The Challenge
An online retail service struggled to manage certificate lifecycles for its large-scale fleet of devices. One employee was responsible for manually auditing, revoking, and renewing certificates across more than 5,000 devices. This created a significant risk of unauthorized devices accessing the network. It also delayed employees seeking access to the network.
Further complicating the situation, the company used a hybrid fleet of Chromebooks, Macs, and Windows machines. The Chromebooks are kept in the company’s warehouses, where they cycle through shared use among warehouse staff. Those devices hold certificates indefinitely.
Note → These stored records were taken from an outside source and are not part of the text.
(** part_000: a cell whose id is in [seen] follows the rule on the snapshot,
    every other cell keeps its state. *)
Lemma Part000_render_cell (g g' : Grid) r c e :
  wfGrid g → Part000.render g = Normal g' → cellAt g r c = Some e →
  aliveAt g' r c
  = if decide (cellId r c ∈ Part000.seen (Part000.collect g))
    then lifeRule (aliveAt g r c) (aliveNeighborCount g r c)
    else aliveAt g r c.
Proof.
  intros Hwf Hr He. unfold Part000.render in Hr.
  rewrite (applyLists_aliveAt _ _ _ _ _ _ Hr He), lifeRule_cases.
  destruct (collect_inv g Hwf) as [Hik Hir His].
  assert (Ha : aliveAt g r c = aliveTruthy e) by (unfold aliveAt; by rewrite He).
  apply cellAt_Some_nonneg in He as (Hr0 & Hc0 & He).
  pose proof (Hwf _ _ He) as Hid. cbn [fst snd] in Hid.
  rewrite !Z2Nat.id in Hid by done.
  specialize (His _ _ He). rewrite Hid in His. cbn [fst snd] in His.
  rewrite !Z2Nat.id in His by done. rewrite Ha.
  assert (Hres : Some (Z.to_nat r, Z.to_nat c)
                   ∈ nodesToResurrect (Part000.lists (Part000.collect g)) →
                 cellId r c ∈ Part000.seen (Part000.collect g)
                 ∧ aliveTruthy e = false ∧ aliveNeighborCount g r c = 3%nat).
  { intros (m & e' & [= <-] & He' & Hs & Hd & Hn)%Hir.
    rewrite He in He'. injection He' as <-. rewrite Hid in Hs.
    cbn [fst snd] in Hn. by rewrite !Z2Nat.id in Hn by done. }
  assert (Hkill : Some (Z.to_nat r, Z.to_nat c)
                   ∈ nodesToKill (Part000.lists (Part000.collect g)) →
                 cellId r c ∈ Part000.seen (Part000.collect g)
                 ∧ aliveTruthy e = true
                 ∧ ¬ (aliveNeighborCount g r c = 2%nat
                      ∨ aliveNeighborCount g r c = 3%nat)).
  { intros (m & e' & [= <-] & He' & Hs & Hd & Hn)%Hik.
    rewrite He in He'. injection He' as <-. rewrite Hid in Hs.
    cbn [fst snd] in Hn. by rewrite !Z2Nat.id in Hn by done. }
  destruct (decide (cellId r c ∈ Part000.seen (Part000.collect g))) as [Hs | Hs].
  - destruct (His Hs) as [Hk' Hr'].
    repeat case_decide; try done; try tauto;
      try (destruct Hres as (_ & ? & ?); [done |]; tauto);
      try (destruct Hkill as (_ & ? & ?); [done |]; tauto).
  - repeat case_decide; try done; tauto.
Qed.

(** ** Which coordinates game.js scans *)

Lemma elem_of_loopIndices (colsLength rowsLength : nat) r c :
  (r, c) ∈ GameJs.loopIndices colsLength rowsLength ↔
  0 ≤ c < Z.of_nat colsLength ∧ 0 ≤ r < Z.of_nat rowsLength.
Proof.
  unfold GameJs.loopIndices. rewrite list_elem_of_bind. split.
  - intros (colIdx & Hin & Hc). apply list_elem_of_bind in Hin as (rowIdx & Hin & Hr).
    apply list_elem_of_singleton in Hin as [= -> ->].
    apply elem_of_seqZ in Hc, Hr. lia.
  - intros [Hc Hr]. exists c. split; [| apply elem_of_seqZ; lia].
    apply list_elem_of_bind. exists r. split; [| apply elem_of_seqZ; lia].
    by apply list_elem_of_singleton.
Qed.

(** No pair of indices is produced twice. *)
Lemma NoDup_loopIndices (colsLength rowsLength : nat) :
  NoDup (GameJs.loopIndices colsLength rowsLength).
Proof.
  unfold GameJs.loopIndices. apply NoDup_bind; [| | apply NoDup_seqZ].
  - intros c1 c2 [r c] _ _ H1 H2.
    apply list_elem_of_bind in H1 as (r1 & [= -> ->]%list_elem_of_singleton & _).
    apply list_elem_of_bind in H2 as (r2 & [= _ ->]%list_elem_of_singleton & _).
    done.
  - intros colIdx _. apply NoDup_bind; [| | apply NoDup_seqZ].
    + intros r1 r2 [r c] _ _ [= -> _]%list_elem_of_singleton
        [= -> _]%list_elem_of_singleton. done.
    + intros rowIdx _. apply NoDup_singleton.
Qed.

(** On a grid of [rows] rows and [cols] columns the first index of the scan
    runs over the columns' range and the second over the rows' range. *)
Lemma elem_of_scanned (rows cols : nat) (g : Grid) r c :
  hasShape rows cols g → (0 < rows)%nat →
  (r, c) ∈ GameJs.scanned g ↔
  0 ≤ r < Z.of_nat cols ∧ 0 ≤ c < Z.of_nat rows.
Proof.
  intros [Hlen Hrows] Hpos. destruct g as [| row0 g0]; [simpl in Hlen; lia |].
  cbn [GameJs.scanned]. rewrite elem_of_loopIndices, Hlen.
  apply Forall_cons in Hrows as [-> _]. tauto.
Qed.

Lemma cellAt_hasShape (rows cols : nat) (g : Grid) r c :
  hasShape rows cols g →
  is_Some (cellAt g r c) ↔ 0 ≤ r < Z.of_nat rows ∧ 0 ≤ c < Z.of_nat cols.
Proof.
  intros [Hlen Hrows]. unfold cellAt, nodeAt. cbn [fst snd]. case_decide as Hrc.
  - destruct (g !! Z.to_nat r) as [row |] eqn:Hrow.
    + pose proof (lookup_lt_Some _ _ _ Hrow) as Hlt.
      rewrite Forall_forall in Hrows.
      specialize (Hrows row (list_elem_of_lookup_2 _ _ _ Hrow)).
      rewrite lookup_lt_is_Some, Hrows. lia.
    + apply lookup_ge_None in Hrow. split; [by intros [? ?] | lia].
  - split; [by intros [? ?] | lia].
Qed.

(** On a square grid the scan meets no missing node, and [render] runs to
    its end. *)
Lemma GameJs_render_square (n : nat) (g : Grid) :
  wfGrid g → hasShape n n g → (0 < n)%nat → ∃ g', GameJs.render g = Normal g'.
Proof.
  intros Hwf Hsh Hpos. unfold GameJs.render.
  destruct g as [| row0 g0] eqn:Hg; [destruct Hsh as [Hlen _]; simpl in Hlen; lia |].
  rewrite <- Hg in *. clear Hg. apply applyLists_Normal.
  - unfold GameJs.collect. rewrite foldl_visit_kill. cbn [nodesToKill].
    intros [[]%elem_of_nil | (rc & _ & _ & Ha & _)]. done.
  - unfold GameJs.collect. rewrite foldl_visit_resurrect. cbn [nodesToResurrect].
    intros [[]%elem_of_nil | ([r c] & Hin & Hnode & _)]. cbn [fst snd] in *.
    apply (elem_of_scanned n n) in Hin; [| done..].
    assert (is_Some (cellAt g r c)) as [e He] by (apply (cellAt_hasShape n n); [done | lia]).
    by rewrite (getNode_wf_Some g r c e) in Hnode.
Qed.

Lemma wfGridb_spec (g : Grid) : wfGridb g = true ↔ wfGrid g.
Proof.
  unfold wfGridb, wfGrid. rewrite forallb_forall. split.
  - intros H n e He. apply elem_of_cells, list_elem_of_In in He.
    by apply H, bool_decide_eq_true in He.
  - intros H [n e] Hin. apply bool_decide_eq_true.
    apply H. by apply elem_of_cells, list_elem_of_In.
Qed.

(** ** The generation step: claims *)

(** C2. The step of game.js does not give every cell it evaluates the
    state the rule asks for. On [bottomRow], a grid the page reaches in a
    100 x 64 pixel window, the scan judges the dead cell (1,2), which has
    three alive neighbours, and pushes it to [nodesToResurrect] behind a
    [null]: the coordinate (3,1), outside the grid, has three alive
    neighbours too. The loop that applies the births revives (1,1), throws
    at the [null], and (1,2) stays dead. The step of part_000, which drops
    the [null]s, revives it. *)
Theorem scanned_birth_lost_on_bottomRow :
  reachable gameJs (bottomRowRunning gameJs)
  ∧ grid (bottomRowRunning gameJs) = bottomRow
  ∧ enabled (IntervalFires 1) (bottomRowRunning gameJs)
  ∧ (1, 2) ∈ GameJs.scanned bottomRow
  ∧ aliveAt bottomRow 1 2 = false
  ∧ aliveNeighborCount bottomRow 1 2 = 3%nat
  ∧ lifeRule (aliveAt bottomRow 1 2) (aliveNeighborCount bottomRow 1 2) = true
  ∧ nodesToKill (GameJs.collect bottomRow) = [Some (2, 0)%nat]
  ∧ nodesToResurrect (GameJs.collect bottomRow)
    = [Some (1, 1)%nat; None; Some (1, 2)%nat; None]
  ∧ (∃ g', GameJs.render bottomRow = Throw TypeError g'
           ∧ aliveAt g' 1 1 = true ∧ aliveAt g' 1 2 = false)
  ∧ aliveAt (grid (dispatch gameJs (IntervalFires 1) (bottomRowRunning gameJs)))
      1 2 = false
  ∧ aliveAt (domOf (Part000.render bottomRow)) 1 2 = true.
Proof.
  split_and!.
  - unfold bottomRowRunning. cbn [foldl].
    repeat (apply reach_step; [| first [exact I | eexists; vm_compute; reflexivity]]).
    apply reach_boot.
  - vm_compute. reflexivity.
  - apply (bool_decide_eq_true_1 (1%nat ∈ intervals (bottomRowRunning gameJs))).
    vm_compute. reflexivity.
  - apply (bool_decide_eq_true_1 ((1, 2) ∈ GameJs.scanned bottomRow)).
    vm_compute. reflexivity.
  - vm_compute. reflexivity.
  - vm_compute. reflexivity.
  - vm_compute. reflexivity.
  - vm_compute. reflexivity.
  - vm_compute. reflexivity.
  - eexists. split_and!; vm_compute; reflexivity.
  - vm_compute. reflexivity.
  - vm_compute. reflexivity.
Qed.

(** The blinker turns, in both versions. *)
Example blinker_turns :
  GameJs.render blinker = Normal (clickAll [(0, 2); (1, 2); (2, 2)]%nat grid5x5)
  ∧ Part000.render blinker = Normal (clickAll [(0, 2); (1, 2); (2, 2)]%nat grid5x5).
Proof. split; vm_compute; reflexivity. Qed.

(** A lone cell in the middle of [grid3x3] dies and nothing is born, in both
    versions. *)
Example lone_cell_dies :
  GameJs.render (clickAll [(1, 1)%nat] grid3x3) = Normal grid3x3
  ∧ Part000.render (clickAll [(1, 1)%nat] grid3x3) = Normal grid3x3.
Proof. split; vm_compute; reflexivity. Qed.

(** C1. The two versions of the step do not agree on every grid. On [tee],
    a square grid, the dead cell (2,1) has three alive neighbours; the scan
    of game.js revives it, the walk of part_000 never evaluates it: the
    first alive cell (0,1) marks the three cells below it as seen, and
    [check] returns for a seen cell before it looks at the neighbours. *)
Theorem variants_disagree_on_tee :
  lifeRule (aliveAt tee 2 1) (aliveNeighborCount tee 2 1) = true
  ∧ (cellId 2 1 ∉ Part000.seen (Part000.collect tee))
  ∧ ∃ gScan gWalk,
      GameJs.render tee = Normal gScan ∧ Part000.render tee = Normal gWalk
      ∧ aliveAt gScan 2 1 = true ∧ aliveAt gWalk 2 1 = false.
Proof.
  split; [vm_compute; reflexivity |]. split.
  - apply (bool_decide_eq_false_1 (cellId 2 1 ∈ Part000.seen (Part000.collect tee))).
    vm_compute. reflexivity.
  - eexists _, _. split_and!; vm_compute; reflexivity.
Qed.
Remote corporate employees use Macs, which often do not authenticate to the network for as long as 90 days. Without auto-revocation, dormant certificates consumed device licenses indefinitely. And when NinjaOne replaced AirWatch for Windows, native SCEP support for the company’s Windows devices disappeared.
The company needed a single platform that could handle three fundamentally different enrollment methods and device use patterns under one certificate authority and RADIUS service. Legacy solutions that assumed uniform MDM environments could not adapt to this fleet diversity.
The Solution
SecureW2 implemented a unified certificate management solution that minimizes the risk window and gives the IT team continuous visibility into all their devices.
The deployment adapts to three distinct device populations. The more than 3,000 warehouse Chromebooks now receive certificates through a Google Admin integration with SecureW2. These devices operate in a shared-use model, so certificates are tied to the device rather than the user, with no auto-revocation applied. Okta provides identity for user-level authentication where applicable, and Meraki access points handle 802.1X on the wireless side.
The approximately 2,000 corporate and hybrid Macs receive certificates through Jamf SCEP profiles. The company configured 90-day auto-revocation so that if a Mac does not authenticate within 90 days, its certificate is automatically revoked and the license reclaimed. This keeps license counts accurate across a remote workforce that may go weeks between office visits.
The Windows devices enroll through the JoinNow self-service landing page, a BYOD-style flow that provisions certificates without MDM-based SCEP since NinjaOne does not support native SCEP enrollment.
The Results
- Secured more than 5,000 devices across three platforms — Chromebooks, Macs, and Windows — all through a single cloud PKI and Cloud RADIUS platform
- Drastically reduced the organization’s risk profile by automating certificate lifecycle management so that unauthorized devices are automatically stripped of network access
- Controlled license usage through a 90-day auto-revocation for Macs which reclaims licenses from dormant remote devices while keeping warehouse Chromebooks active
The company is also considering expanding its platform capabilities for Datadog integration. This would add RADIUS event monitoring across warehouse and corporate locations and add operational visibility to the certificate-based authentication layer.